6. An imaging roll according to claim 5, wherein the rigid central core includes a thermally insulative shell which carries said segmented heater elements, and a central core body inside said shell, said central core body having a heat mass substantially greater than that of said surface imaging layer and said shell having a thermal conductivity less than that of said dielectric surface layer.
7. An imaging roll according to claim 6, wherein said heat mass is greater than that of said shell, said heater elements and said surface imaging layer combined.
8. A compact printer comprising
a roll having an axis and periphery with an imaging surface disposed on its periphery, the imaging surface having an area less than an intended image page and a conductive backplane for establishing a charge-attracting potential on the surface
first means including a charge deposition printhead for depositing a latent image on a linear region of said imaging surface extending parallel to the axis as the roll rotates past said first means
second means for toning the linear region as the roll rotates to form a toned image on said linear region
means for transferring the toned image from said roll in heat-softened form directly to a recording sheet as the roll rotates further and
cleaning means for removing untransferred toner from the linear region before it again rotates past the first means, and
means for synchronizing operation of said first means with rotation of the roll such that the roll rotates more than once scrolling through a latent and a toned image to form a complete image on the recording sheet.
9. A compact printer according to claim 8, wherein said roll has a diameter under approximately two inches.
10. A compact printer according to claim 8, wherein said roll has a commutating heater including linear heater elements disposed about the roll periphery running parallel to the roll axis, said commutating heater commutating ON in the region of said means for transferring and said means for cleaning.
11. A compact printer according to claim 8, comprising a mechanical switch for synchronizing operation of a heater as said linear region rotates beyond said second means.

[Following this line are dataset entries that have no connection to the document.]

Inductive step : world -> world -> Prop :=
| step_timeout w ev d T :
    0 < d < 2 ^ 31 -> timer_add (w_timer w) ev d = Ret T ->
    step w (mk_world T (w_phase w) (w_now w) ((ev, w_now w + d) :: w_added w) (w_fired w))
| step_take w l T :
    w_phase w <> BeforeShift ->
    clear_near (w_timer w) (current_slot (w_timer w)) = Ret (l, T) -> l <> [] ->
    step w (mk_world T (w_phase w) (w_now w) (w_added w)
              (w_fired w ++ ((fun n => (node_event n, w_now w)) <$> l)))
| step_first_done w :
    w_phase w = FirstExecute ->
    read_at (near_ (w_timer w)) (current_slot (w_timer w)) = Ret [] ->
    step w (mk_world (w_timer w) BeforeShift (w_now w) (w_added w) (w_fired w))
| step_shift w T :
    w_phase w = BeforeShift -> timer_shift (w_timer w) = Ret T ->
    step w (mk_world T SecondExecute (w_now w + 1) (w_added w) (w_fired w))
| step_second_done w :
    w_phase w = SecondExecute ->
    read_at (near_ (w_timer w)) (current_slot (w_timer w)) = Ret [] ->
    step w (mk_world (w_timer w) FirstExecute (w_now w) (w_added w) (w_fired w)).

Definition world_init : world := mk_world timer_create_timer FirstExecute 0 [] [].

(** The node of a timeout. *)
Definition node_of (x : timer_event * Z) : timer_node := mk_node (x.2 mod 2 ^ 32) x.1.

(** A timeout that is still to fire is not overdue, and due now only while the timer
    thread is pushing what is due. *)
Definition still_due (w : world) (x : timer_event * Z) : Prop :=
  w_now w <= x.2 < w_now w + 2 ^ 31 /\ (x.2 = w_now w -> w_phase w = SecondExecute).

Record world_ok (w : world) (pending : list (timer_event * Z)) : Prop := mk_world_ok {
  wo_wheel : wheel_ok (w_timer w);
  wo_time : time (w_timer w) = w_now w mod 2 ^ 32;
  wo_nodes : contents (w_timer w) ≡ₚ node_of <$> pending;
  wo_all : w_fired w ++ pending ≡ₚ w_added w;
  wo_due : Forall (still_due w) pending
}.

12. A compact printer according to claim 11, comprising an electrically-activated switch for coordinating operation of said transfer means with operation of said first means.
13. A compact primer comprising
a print roll rotatably mounted in the housing, said print roll having a latent imaging surface at its periphery
first means including a charge deposition printhead disposed at said periphery for forming a latent image on said surface, said surface having a backplane formed of conductive material for establishing a charge-attracting field between said first means and said surface
second means disposed at said periphery for toning the latent image to form a toned image
third means disposed at said periphery for transferring the toned image to a recording sheet passed between said third means and said print roll, and
a heater mounted with said roll for selectively commutating ON and preferentially heating said surface in the region of said third means such that the toned image is transferred to the recording sheet in a tacky state, and being OFF over a major portion of said periphery so that said surface is unheated at said first and second means.
14. A compact printer according to claim 13, further comprising means for circulating coolant through said roll for maintaining said surface cool away from the region of said third means.
15. A compact printer according to claim 13, further comprising a roll cleaner at said periphery for removing untransferred toner beyond said third means, and wherein said commutating heater also heats said surface in the region of the roll cleaner.
16. A compact printer according to claim 13, wherein said heater includes conductive linear elements electrically contacting said backplane of conductive material.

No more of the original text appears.